(Excerpts from a dataset)
==========
(* ===== verification/GoJsonText.v ===== *)
(** * GoJsonText

    The text layer of [json.Unmarshal] (encoding/json): the tree of a document, or
    [None] for a syntax error.  [unmarshal_weight] bounds the strings of a document
    by its length, which is what a parser of documents within documents needs.  The
    second part is the writer, [json.Marshal]. *)
From S2P Require Import Prelude GoStrings GoFloat JobPayload GoJson.
Local Open Scope Z_scope.

Definition is_ws (c : ascii) : bool := (byte c =? 32) || in_range 9 10 c || (byte c =? 13).
Definition skip_ws (s : string) : string := (span is_ws s).2.

(** ** Strings *)

Definition hex_val (c : ascii) : option Z :=
  if in_range 48 57 c then Some (byte c - 48)
  else if in_range 97 102 c then Some (byte c - 87)
  else if in_range 65 70 c then Some (byte c - 55) else None.

(** [getu4]. *)
Definition hex4 (a b c d : ascii) : option Z :=
  a ← hex_val a; b ← hex_val b; c ← hex_val c; d ← hex_val d;
  Some (a * 4096 + b * 256 + c * 16 + d).

(** [utf8.EncodeRune] of a code point that is not a surrogate. *)
Definition encode_rune (r : Z) : string :=
  let b z := byte_of z in
  if r <? 128 then String (b r) ""
  else if r <? 2048 then String (b (192 + r / 64)) (String (b (128 + r mod 64)) "")
  else if r <? 65536 then
    String (b (224 + r / 4096)) (String (b (128 + r / 64 mod 64)) (String (b (128 + r mod 64)) ""))
  else String (b (240 + r / 262144)) (String (b (128 + r / 4096 mod 64))
         (String (b (128 + r / 64 mod 64)) (String (b (128 + r mod 64)) ""))).

Definition is_surrogate (r : Z) : bool := (55296 <=? r) && (r <? 57344).
(* ===== verification/Sql.v ===== *)
(** * Sql

    The operators of PostgreSQL on text that several statements share. *)
From S2P Require Import Prelude GoStrings GoJson.
Local Open Scope Z_scope.

(** What a text column holds: UTF-8 without the zero byte. *)
Definition pg_text (s : string) : bool := valid_utf8 s && string_forall (fun c => negb (byte c =? 0)) s.

Fixpoint drop_bytes (n : nat) (s : string) : string :=
  match n, s with
  | S n, String _ s => drop_bytes n s
  | _, _ => s
  end.

(** [s LIKE p]: a percent sign matches any text, an underscore one character, and a
    backslash takes the next character as it is. *)
Fixpoint like (p s : string) : bool :=
  match p with
  | EmptyString => String.eqb s ""
  | String c p' =>
      if Ascii.eqb c "%"%char then
        (fix any (s : string) : bool := like p' s || match s with EmptyString => false | String _ s => any s end) s
      else if Ascii.eqb c "_"%char then
        match rune_size s with Some n => like p' (drop_bytes n s) | None => false end
      else if Ascii.eqb c "\"%char then
        match p' with
        | String c' p'' => match s with String d s' => Ascii.eqb c' d && like p'' s' | EmptyString => false end
        | EmptyString => false
        end
      else match s with String d s' => Ascii.eqb c d && like p' s' | EmptyString => false end
  end.

(** A character that stands for itself in a pattern. *)
Definition literal (c : ascii) : bool :=
  negb (Ascii.eqb c "%"%char) && negb (Ascii.eqb c "_"%char) && negb (Ascii.eqb c "\"%char).

Lemma like_literal c p s : literal c = true ->
  like (String c p) s = match s with String d s' => Ascii.eqb c d && like p s' | EmptyString => false end.
Proof.
  unfold literal. rewrite !andb_true_iff, !negb_true_iff. intros [[H1 H2] H3]. cbn [like]. by rewrite H1, H2, H3.
Qed.

Lemma like_any s : like "%" s = true.
Proof. induction s as [|c s IH]; [done|]. cbn in *. exact IH. Qed.

Lemma like_prefix lit s : string_forall literal lit = true -> like (lit +:+ "%") s = HasPrefix s lit.
Proof.
  revert s. induction lit as [|c lit IH]; intros s Hl; [cbn [String.append]; rewrite like_any; by destruct s|].
  cbn [string_forall] in Hl. apply andb_true_iff in Hl as [Hc Hl].
  change ((String c lit) +:+ "%") with (String c (lit +:+ "%")). rewrite like_literal by done. unfold HasPrefix.
  destruct s as [|d s]; [done|]. cbn [String.prefix]. destruct (ascii_dec c d) as [->|Hn].
  - rewrite Ascii.eqb_refl. cbn. by apply IH.
  - by rewrite (proj2 (Ascii.eqb_neq c d) Hn).
Qed.

Lemma like_contains lit s : string_forall literal lit = true -> like ("%" +:+ lit +:+ "%") s = Contains s lit.
Proof.
  intros Hl. induction s as [|c s IH].
  - change (like (lit +:+ "%") "" || false = Contains "" lit). rewrite orb_false_r, like_prefix by done. by destruct lit.
  - change (like (lit +:+ "%") (String c s) || like ("%" +:+ lit +:+ "%") s = Contains (String c s) lit).
    rewrite IH, like_prefix by done. reflexivity.
Qed.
==========
TO DO - From the first line to the last, restate the data above exactly.

RESULT OF THIS TASK -
(* ===== verification/GoJsonText.v ===== *)
(** * GoJsonText

    The text layer of [json.Unmarshal] (encoding/json): the tree of a document, or
    [None] for a syntax error.  [unmarshal_weight] bounds the strings of a document
    by its length, which is what a parser of documents within documents needs.  The
    second part is the writer, [json.Marshal]. *)
From S2P Require Import Prelude GoStrings GoFloat JobPayload GoJson.
Local Open Scope Z_scope.

Definition is_ws (c : ascii) : bool := (byte c =? 32) || in_range 9 10 c || (byte c =? 13).
Definition skip_ws (s : string) : string := (span is_ws s).2.

(** ** Strings *)

Definition hex_val (c : ascii) : option Z :=
  if in_range 48 57 c then Some (byte c - 48)
  else if in_range 97 102 c then Some (byte c - 87)
  else if in_range 65 70 c then Some (byte c - 55) else None.

(** [getu4]. *)
Definition hex4 (a b c d : ascii) : option Z :=
  a ← hex_val a; b ← hex_val b; c ← hex_val c; d ← hex_val d;
  Some (a * 4096 + b * 256 + c * 16 + d).

(** [utf8.EncodeRune] of a code point that is not a surrogate. *)
Definition encode_rune (r : Z) : string :=
  let b z := byte_of z in
  if r <? 128 then String (b r) ""
  else if r <? 2048 then String (b (192 + r / 64)) (String (b (128 + r mod 64)) "")
  else if r <? 65536 then
    String (b (224 + r / 4096)) (String (b (128 + r / 64 mod 64)) (String (b (128 + r mod 64)) ""))
  else String (b (240 + r / 262144)) (String (b (128 + r / 4096 mod 64))
         (String (b (128 + r / 64 mod 64)) (String (b (128 + r mod 64)) ""))).

Definition is_surrogate (r : Z) : bool := (55296 <=? r) && (r <? 57344).
(* ===== verification/Sql.v ===== *)
(** * Sql

    The operators of PostgreSQL on text that several statements share. *)
From S2P Require Import Prelude GoStrings GoJson.
Local Open Scope Z_scope.

(** What a text column holds: UTF-8 without the zero byte. *)
Definition pg_text (s : string) : bool := valid_utf8 s && string_forall (fun c => negb (byte c =? 0)) s.

Fixpoint drop_bytes (n : nat) (s : string) : string :=
  match n, s with
  | S n, String _ s => drop_bytes n s
  | _, _ => s
  end.

(** [s LIKE p]: a percent sign matches any text, an underscore one character, and a
    backslash takes the next character as it is. *)
Fixpoint like (p s : string) : bool :=
  match p with
  | EmptyString => String.eqb s ""
  | String c p' =>
      if Ascii.eqb c "%"%char then
        (fix any (s : string) : bool := like p' s || match s with EmptyString => false | String _ s => any s end) s
      else if Ascii.eqb c "_"%char then
        match rune_size s with Some n => like p' (drop_bytes n s) | None => false end
      else if Ascii.eqb c "\"%char then
        match p' with
        | String c' p'' => match s with String d s' => Ascii.eqb c' d && like p'' s' | EmptyString => false end
        | EmptyString => false
        end
      else match s with String d s' => Ascii.eqb c d && like p' s' | EmptyString => false end
  end.

(** A character that stands for itself in a pattern. *)
Definition literal (c : ascii) : bool :=
  negb (Ascii.eqb c "%"%char) && negb (Ascii.eqb c "_"%char) && negb (Ascii.eqb c "\"%char).

Lemma like_literal c p s : literal c = true ->
  like (String c p) s = match s with String d s' => Ascii.eqb c d && like p s' | EmptyString => false end.
Proof.
  unfold literal. rewrite !andb_true_iff, !negb_true_iff. intros [[H1 H2] H3]. cbn [like]. by rewrite H1, H2, H3.
Qed.

Lemma like_any s : like "%" s = true.
Proof. induction s as [|c s IH]; [done|]. cbn in *. exact IH. Qed.

Lemma like_prefix lit s : string_forall literal lit = true -> like (lit +:+ "%") s = HasPrefix s lit.
Proof.
  revert s. induction lit as [|c lit IH]; intros s Hl; [cbn [String.append]; rewrite like_any; by destruct s|].
  cbn [string_forall] in Hl. apply andb_true_iff in Hl as [Hc Hl].
  change ((String c lit) +:+ "%") with (String c (lit +:+ "%")). rewrite like_literal by done. unfold HasPrefix.
  destruct s as [|d s]; [done|]. cbn [String.prefix]. destruct (ascii_dec c d) as [->|Hn].
  - rewrite Ascii.eqb_refl. cbn. by apply IH.
  - by rewrite (proj2 (Ascii.eqb_neq c d) Hn).
Qed.

Lemma like_contains lit s : string_forall literal lit = true -> like ("%" +:+ lit +:+ "%") s = Contains s lit.
Proof.
  intros Hl. induction s as [|c s IH].
  - change (like (lit +:+ "%") "" || false = Contains "" lit). rewrite orb_false_r, like_prefix by done. by destruct lit.
  - change (like (lit +:+ "%") (String c s) || like ("%" +:+ lit +:+ "%") s = Contains (String c s) lit).
    rewrite IH, like_prefix by done. reflexivity.
Qed.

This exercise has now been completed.